Main Tabrak dalam Penyusunan Perbup TPP Pemkab Lampura

Kantor Pemkab Lampung Utara (Foto: © Teraslampung.com)
Kantor Pemkab Lampung Utara (Foto: © Teraslampung.com)
Bagikan/Suka/Tweet:

Oleh: Feaby Handana*

Menepuk air di dulang, terpercik muka sendiri. Itu berangkali peribahasa yang agak tepat untuk menggambarkan kontroversi viralnya Peraturan Bupati (Perbub) Lampung Utara terbaru ‎tentang Tambahan Penghasilan Pegawai di Pemkab Lampung Utara.

Peraturan seputar TPP yang awalnya bertujuan untuk menghilangkan kecemburuan yang selama ini terjadi di kalangan pejabat akibat tidak meratanya besaran TPP yang diterima, kini justru seperti “menampar muka” dan “menelanjangi” diri mereka sendiri. Mulai dari pejabat penggodok perbup, sekretaris daerah hingga pelaksana tugas bupati Lampung Utara tanpa terkecuali terkena imbasnya.

‎Hal itu setelah belakangan diketahui bahwa  ternyata peraturan TPP yang baru itu diduga kuat tidak berlandaskan pada aturan yang ada.Peraturan Pemerintah Nomor 12 Tahun 2019 dengan jelas menyebutkan bahwa pagu anggaran TPP tidak boleh melampaui pagu anggaran tahun sebelumnya, namun ternyata hal itu tidak diindahkan.
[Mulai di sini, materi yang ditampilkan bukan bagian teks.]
(** [for i in 0..4 { _6 += i }], with the iterator's [next] a call. *)
Definition range_body : Body := mkBody
  [ mkBlock [Assign (loop_place 2) (Aggregate (AggAdt 7 0) [loop_const 0; loop_const 4])]
      (Some (Goto 1));
    mkBlock [] (Some (Call RuntimeChecks [Move (loop_place 1)] (loop_place 3) (Some 2) UnwindContinue));
    mkBlock [Assign (loop_place 4) (Discriminant (loop_place 3))]
      (Some (SwitchInt (Move (loop_place 4)) (Switch.new [(0%Z, 5); (1%Z, 3)] 4)));
    mkBlock
      [Assign (loop_place 5) (Use (Copy (mkPlace 3 [Downcast 1; Field 0 (TyUint U32)])));
       Assign (loop_place 6) (BinaryOp Add (Copy (loop_place 6)) (Copy (loop_place 5)))]
      (Some (Goto 1));
    mkBlock [] (Some Unreachable);
    mkBlock [] (Some Return) ]
  [TyBool; TyUint U32; TyUint U32; TyUint U32; TyUint U32; TyUint U32; TyUint U32] 0.

Lemma while_loops_are_loops_witness :
  body_ok while_body = true ∧
  detect_while_loop (body_fuel while_body) while_body ∅ = Ret [mkWhile 1 2 [2] 2 3 [1]] ∧
  while_info_ok while_body ∅ (mkWhile 1 2 [2] 2 3 [1]).
Proof.
  assert (Hok : body_ok while_body = true) by (vm_compute; reflexivity).
  destruct (while_loops_are_loops while_body ∅ Hok) as (loops & Hl & Hi).
  assert (Hl' := Hl). vm_compute in Hl'. injection Hl' as <-.
  split; [exact Hok|]. split; [exact Hl|]. apply Hi. by left.
Defined.

Lemma range_loops_are_loops_witness :
  body_ok range_body = true ∧ args_resolved [] range_body = true ∧
  detect_range_loop (body_fuel range_body) [] range_body =
    Ret [mkRange 1 3 [3] 3 5 5 None (Some 4%Z) 5 [6] (Some 2) (Some 3) []].
Proof.
  assert (Hok : body_ok range_body = true) by (vm_compute; reflexivity).
  assert (Hargs : args_resolved [] range_body = true) by (vm_compute; reflexivity).
  destruct (range_loops_are_loops [] range_body Hok Hargs) as (loops & Hl & _).
  assert (Hl' := Hl). vm_compute in Hl'. injection Hl' as <-.
  split; [exact Hok|]. split; [exact Hargs|exact Hl].
Defined.

Lemma arm_chain_ends_at_back_edge_witness :
  ∃ chain, collect_arm_chain (arm_fuel range_body) range_body 0 3 {[0; 1; 3]} = Ret chain ∧
    chain = [0; 1] ∧ NoDup chain.
Proof.
  assert (Hok : body_ok range_body = true) by (vm_compute; reflexivity).
  destruct (arm_chain_ends_at_back_edge range_body 0 3 {[0; 1; 3]} Hok) as (chain & Hc & Hnd & _).
  { simpl. lia. }
  assert (Hc' := Hc). vm_compute in Hc'. injection Hc' as <-.
  eexists. split; [exact Hc|]. split; [reflexivity|exact Hnd].
Defined.

(** [while _1 { _1 = discriminant(_2); _2 = 0 }] *)
Definition discr_loop_body : Body := mkBody
  [ mkBlock [] (Some (Goto 1));
    mkBlock [] (Some (SwitchInt (Copy (loop_place 1)) (Switch.static_if 0 3 2)));
    mkBlock [Assign (loop_place 1) (Discriminant (loop_place 2));
             Assign (loop_place 2) (Use (loop_const 0))] (Some (Goto 1));
    mkBlock [] (Some Return) ]
  [TyBool; TyUint U32; TyUint U32] 0.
Pasal 58 Peraturan Pemerintah Nomor 12 Tahun 2019 tentang Pengelolaan Keuangan Daerah itu dipertegas kembali dalam Surat Edaran Menteri Dalam Negeri Nomor 061/14089/SJ tentang Tambahan Penghasilan kepada ASN di Lingkungan Pemerintah Daerah Tahun Anggaran 2020. Surat edaran ini ditandatangani oleh Mendagri M. Tito Karnavian pada 17 Desember 2019.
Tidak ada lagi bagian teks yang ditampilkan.